Fin dal momento in cui ho deciso di impegnarmi, cinque anni fa, l’ho intesa come una missione. Non posso farne a meno, non so stare con le mani in mano. Comprendo la pericolosità e ovviamente avrei potuto dire ‘scusate, per ora mi fermo’, ma è più forte di me. Non è mai facile, ma sabato, per la prima volta, sono tornata a casa con la tachicardia.
Come funziona il vostro intervento?
Ci chiama l’operatore della centrale e ci comunica che c’è un caso sospetto o accertato di coronavirus che richiede il ricovero: “Ha sintomi, vestitevi”. Significa metterci addosso cuffia, camice, doppi guanti, calzari. La situazione dei dispositivi di protezione individuale però è drammatica.
Ovvero?
Non abbiamo sempre tutti gli strumenti. Stiamo cercando di reperirli. È una perenne ricerca sui portali di vendita online. Siamo una onlus e, almeno fino ad ora, abbiamo dovuto provvedere da noi con una crescita esponenziale di utilizzo di materiale, chiaramente usa e getta. Motivo per il quale siamo stati costretti anche ad aprire una raccolta fondi su Gofoundme.
E se mancano i dispositivi?
Ci si arrangia e ci si organizza. Giovedì notte abbiamo siamo realizzato le cuffiettine in maniera artigianale, ricavandole dalle federe che usiamo sulle barelle e legandole con il cerotto. E se il paziente non è dotato di mascherine e guanti, li forniamo noi.
Che casi vi siete trovati davanti?
Non è vero che si ammalano solo gli anziani, soccorriamo anche giovani. Pochi giorni fa abbiamo trasportato in ospedale un ventenne.
Tutti gravi?
Non parliamo sempre di estrema urgenza, andiamo a prendere anche persone che lamentano febbre da giorni e presentano i primi sintomi di dispnea. Spesso si tratta di pazienti ancora in grado di muoversi e respirare in maniera autonoma. Ma parliamo comunque di casi che necessitano certamente di ospedalizzazione, la scrematura avviene sempre con un preciso protocollo telefonico.

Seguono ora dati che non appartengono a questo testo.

(** [buckets_siphash128]: the 16 bytes written to [out]. *)
Definition buckets_siphash128 (key0 key1 : Z) (data : option (list Z)) : list Z :=
  let state := buckets_siphash_init (Some sip_stack_state) key0 key1 in
  let state :=
    match state with
    | None => None
    | Some s => Some {| v0 := v0 s; v1 := v1 s ^! 0xee; v2 := v2 s; v3 := v3 s;
                        k0 := k0 s; k1 := k1 s; total_len := total_len s;
                        buf := buf s; buf_len := buf_len s |}
    end in
  match buckets_siphash_update state data with
  | None => []
  | Some st =>
      let b := sip_last_word (total_len st) (buf st) (buf_len st) in
      let '(w0, w1, w2, w3) := sip_compress (v0 st, v1 st, v2 st, v3 st) b in
      let '(w0, w1, w2, w3) :=
        SIPROUND (SIPROUND (SIPROUND (SIPROUND (w0, w1, w2 ^! 0xee, w3)))) in
      let h0 := sip_fold (w0, w1, w2, w3) in
      let h1 :=
        sip_fold (SIPROUND (SIPROUND (SIPROUND (SIPROUND (w0, w1 ^! 0xdd, w2, w3))))) in
      store_le64 h0 ++ store_le64 h1
  end.

(** ** Placement by modulo *)

Definition buckets_hash_object_to_set (object_name : option string)
    (deployment_id : option (list Z)) (set_count : Z) : Z :=
  match object_name, deployment_id with
  | Some name, Some id =>
      if (set_count <=? 0)%Z then -1 else
      let key0 := load_le64 id in
      let key1 := load_le64 (drop 8 id) in
      let hash := buckets_siphash key0 key1 (Some (str_bytes name)) in
      (hash mod set_count)%Z
  | _, _ => -1
  end.

(** [buckets_uuid_to_siphash_key]: the two words stored through [k0] and [k1]. *)
Definition buckets_uuid_to_siphash_key (uuid : list Z) : Z * Z :=
  (load_le64 uuid, load_le64 (drop 8 uuid)).

(** [buckets_siphash_keygen]; the argument is what the 16-byte read of
    /dev/urandom returned: [None] when it cannot be opened, otherwise the bytes
    actually read. *)
Definition buckets_siphash_keygen (urandom : option (list Z))
    : buckets_error_t * option (Z * Z) :=
  match urandom with
  | None => (BUCKETS_ERR_IO, None)
  | Some b =>
      if negb (length b =? 16)%nat then (BUCKETS_ERR_IO, None)
      else (BUCKETS_OK, Some (load_le64 b, load_le64 (drop 8 b)))
  end.

(** The hex-digit expression of [buckets_uuid_str_to_siphash_key]. *)
Definition hex_value (c : Z) : Z :=
  if (48 <=? c) && (c <=? 57) then c - 48
  else if (97 <=? c) && (c <=? 102) then c - 97 + 10
  else if (65 <=? c) && (c <=? 70) then c - 65 + 10
  else -1.

(** The parsing loop, [n] iterations left, [p] the index of the read pointer in
    the NUL-terminated string [mem]; [None] is the "Invalid hex digit" return. *)
Fixpoint parse_uuid_bytes (n : nat) (mem : list Z) (p : nat) : c_result (option (list Z)) :=
  match n with
  | O => Val (Some [])
  | S n =>
      (let* c := c_read mem p in
       let p := if (c =? 45)%Z then S p else p in
       let* ch := c_read mem p in
       let hi := hex_value ch in
       let p := S p in
       let* cl := c_read mem p in
       let lo := hex_value cl in
       let p := S p in
       if ((hi <? 0) || (lo <? 0))%Z then Val None else
       let* rest := parse_uuid_bytes n mem p in
       Val (match rest with
            | None => None
            | Some l => Some (u8 (Z.lor (Z.shiftl hi 4) lo) :: l)
            end))%c
  end.

Definition buckets_uuid_str_to_siphash_key (uuid_str : option string)
    : c_result (buckets_error_t * option (Z * Z)) :=
  match uuid_str with
  | None => Val (BUCKETS_ERR_INVALID_ARG, None)
  | Some s =>
      if negb (strlen s =? 36)%nat then Val (BUCKETS_ERR_INVALID_ARG, None) else
      (let* r := parse_uuid_bytes 16 (str_bytes s ++ [0]) 0 in
       Val (match r with
            | None => (BUCKETS_ERR_INVALID_ARG, None)
            | Some uuid => (BUCKETS_OK, Some (buckets_uuid_to_siphash_key uuid))
            end))%c
  end.
(** The constant-time comparison of two buffers of at least [n] bytes is true
    exactly when [n] is positive and their first [n] bytes are equal. *)
Theorem blake2b_verify_correct a b n :
  is_bytes a → is_bytes b → (n ≤ length a)%nat → (n ≤ length b)%nat →
  buckets_blake2b_verify (Some a) (Some b) n = true ↔ (0 < n)%nat ∧ take n a = take n b.
Proof.
  intros Ha Hb Hna Hnb. unfold buckets_blake2b_verify.
  destruct (n =? 0)%nat eqn:E; breflect; [split; [done|lia]|].
  rewrite Z.eqb_eq, verify_fold_zero by (done || by split).
  rewrite byte_at_eq_take by done. intuition lia.
Qed.

Lemma blake2b_verify_correct_witness :
  buckets_blake2b_verify (Some [1; 2; 3]) (Some [1; 2; 4]) 2 = true ↔
  (0 < 2)%nat ∧ take 2 [1; 2; 3] = take 2 [1; 2; 4].
Proof.
  apply (blake2b_verify_correct [1; 2; 3] [1; 2; 4] 2);
    [repeat constructor; discriminate..|simpl; lia|simpl; lia].
Defined.

(** ** The plain 256-bit digest *)

Lemma blake2b_oneshot_ok data :
  buckets_blake2b false 32 (inr data) (inl 0%nat) = Val (0, blake2b_ref 32 [] data).
Proof. by rewrite blake2b_oneshot_total. Qed.

Lemma length_blake2b_ref olen key d : (olen ≤ 64)%nat → length (blake2b_ref olen key d) = olen.
Proof.
  intros Ho. unfold blake2b_ref. set (ws := blake2b_ref_words _ _).
  assert (length ws = 8%nat) as Hl by apply length_F.
  rewrite length_take, length_concat. do 9 (destruct ws as [|? ws]; try done).
  cbn. lia.
Qed.

Lemma blake2b_ref_bytes olen key d : is_bytes (blake2b_ref olen key d).
Proof.
  unfold blake2b_ref, is_bytes. apply Forall_take, Forall_concat, Forall_fmap, Forall_forall.
  intros v _. apply store_le64_bytes.
Qed.
(* ===== verification/Erasure.v ===== *)
(** * Erasure coding (src/src/erasure/erasure.c)

    An object is split into [k] data chunks, to which ISA-L adds [m] parity chunks; any [k]
    of the chunks determine the object. The routines of ISA-L are the operations of the
    class [ISAL]; what the code relies on is the class [ISALLaws], stated with the
    arithmetic of Galois.v. *)

From S2P Require Import Prelude CInt Galois.

Local Open Scope c_scope.

(** ** The interface of ISA-L *)

Class ISAL := {
  (** [gf_gen_cauchy1_matrix(a, rows, k)]: the matrix, row after row. *)
  gf_gen_cauchy1_matrix : nat → nat → list Z;
  (** [gf_invert_matrix(in, out, n)]; [None] is a nonzero result. *)
  gf_invert_matrix : list Z → nat → option (list Z);
  (** [ec_init_tables(k, rows, a, tables)] *)
  ec_init_tables : nat → nat → list Z → list Z;
  (** [ec_encode_data(len, k, rows, tables, data, coding)]: the chunks of [coding]. *)
  ec_encode_data : Z → nat → nat → list Z → list (list Z) → list (list Z);
}.

(** Row [i] of a matrix with [k] columns that is stored row after row. *)
Definition mat_row (k : nat) (a : list Z) (i : nat) : list Z := take k (drop (i * k) a).

(** What ISA-L documents: the generated matrix has the identity on top and any [k] of its
    rows can be inverted; an inverse times the matrix is the identity; encoding multiplies
    the coefficients with the data, byte by byte. *)
Class ISALLaws `{ISAL} (k m : nat) : Prop := {
  cauchy_length : length (gf_gen_cauchy1_matrix (k + m) k) = ((k + m) * k)%nat;
  cauchy_bytes : is_bytes (gf_gen_cauchy1_matrix (k + m) k);
  cauchy_identity i :
    (i < k)%nat → mat_row k (gf_gen_cauchy1_matrix (k + m) k) i = gf_unit k i;
  cauchy_invertible rows :
    NoDup rows → length rows = k → Forall (λ i, i < k + m)%nat rows →
    gf_invert_matrix (concat (mat_row k (gf_gen_cauchy1_matrix (k + m) k) <$> rows)) k ≠ None;
  invert_inverse rows inv :
    Forall (λ r, length r = k ∧ is_bytes r) rows → length rows = k →
    gf_invert_matrix (concat rows) k = Some inv →
    length inv = (k * k)%nat ∧
    ∀ i, (i < k)%nat → gf_combine k (mat_row k inv i) rows = gf_unit k i;
  encode_product rows a len data :
    length a = (rows * k)%nat → length data = k → Forall (λ c, length c = len) data →
    ec_encode_data (Z.of_nat len) k rows (ec_init_tables k rows a) data =
      (λ i, (λ b, gf_dot (mat_row k a i) (column b data)) <$> seq 0 len) <$> seq 0 rows;
}.

Section Erasure.
Context `{ISAL}.

Definition BUCKETS_EC_MAX_DATA : nat := 16.
Definition BUCKETS_EC_MAX_PARITY : nat := 16.
Definition BUCKETS_EC_MAX_TOTAL : nat := 32.

Record ec_ctx := EcCtx {
  ec_k : nat;
  ec_m : nat;
  ec_n : nat;
  encode_matrix : list Z;
  decode_matrix : list Z;
  invert_matrix : list Z;
  gftbls : list Z;
  error_list : list nat;
}.

Definition buckets_ec_validate_config (k m : nat) : bool :=
  if (k <? 1)%nat || (BUCKETS_EC_MAX_DATA <? k)%nat then false
  else if (m <? 1)%nat || (BUCKETS_EC_MAX_PARITY <? m)%nat then false
  else if (BUCKETS_EC_MAX_TOTAL <? k + m)%nat then false
  else true.

(** [(chunk_size + 15) & ~15] with the quotient rounded up. *)
Definition buckets_ec_calc_chunk_size (data_size : Z) (k : nat) : Z :=
  if (k =? 0)%nat then 0
  else
    let chunk_size := u64 (data_size + Z.of_nat k - 1) / Z.of_nat k in
    Z.land (u64 (chunk_size + 15)) (2 ^ 64 - 16).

Qual è la difficoltà più grande che state incontrando?
Quando ci arriva il codice giallo – e i pazienti con coronavirus raggiungono almeno quel livello – dobbiamo per forza accendere le sirene durante l’intervento. Sono l’autista e ho difficoltà ad azionarle in questi giorni: è l’unico rumore che si sente provenire dalle strade. Mi rendo conto che generano ansia, ma non abbiamo alternative. Riesco a spegnerle solo un attimo prima di arrivare sotto l’abitazione del malato. Almeno così evito che tutti si affaccino da balconi e finestre per seguire il trasbordo.
Quanto potrete andare avanti con questi ritmi?
Spero che sabato sia stato il giorno del picco. Andare avanti così sarebbe davvero dura. Se non siamo arrivati al momento più intenso dell’epidemia, non so come faremo. Per questo dico a tutti: state a casa.
C’è ancora troppa gente nelle strade?
Sì, assolutamente. Non uscire è una forma di rispetto per gli altri. Penso ai runner, tanto criticati in questi giorni. Magari non infettano nessuno né rischiano la propria salute, ma se subiscono un infortunio e hanno bisogno di un’ambulanza finiscono per rallentare il soccorso dei malati di coronavirus. E fosse anche solo un caso, oggi, non possiamo permettercelo.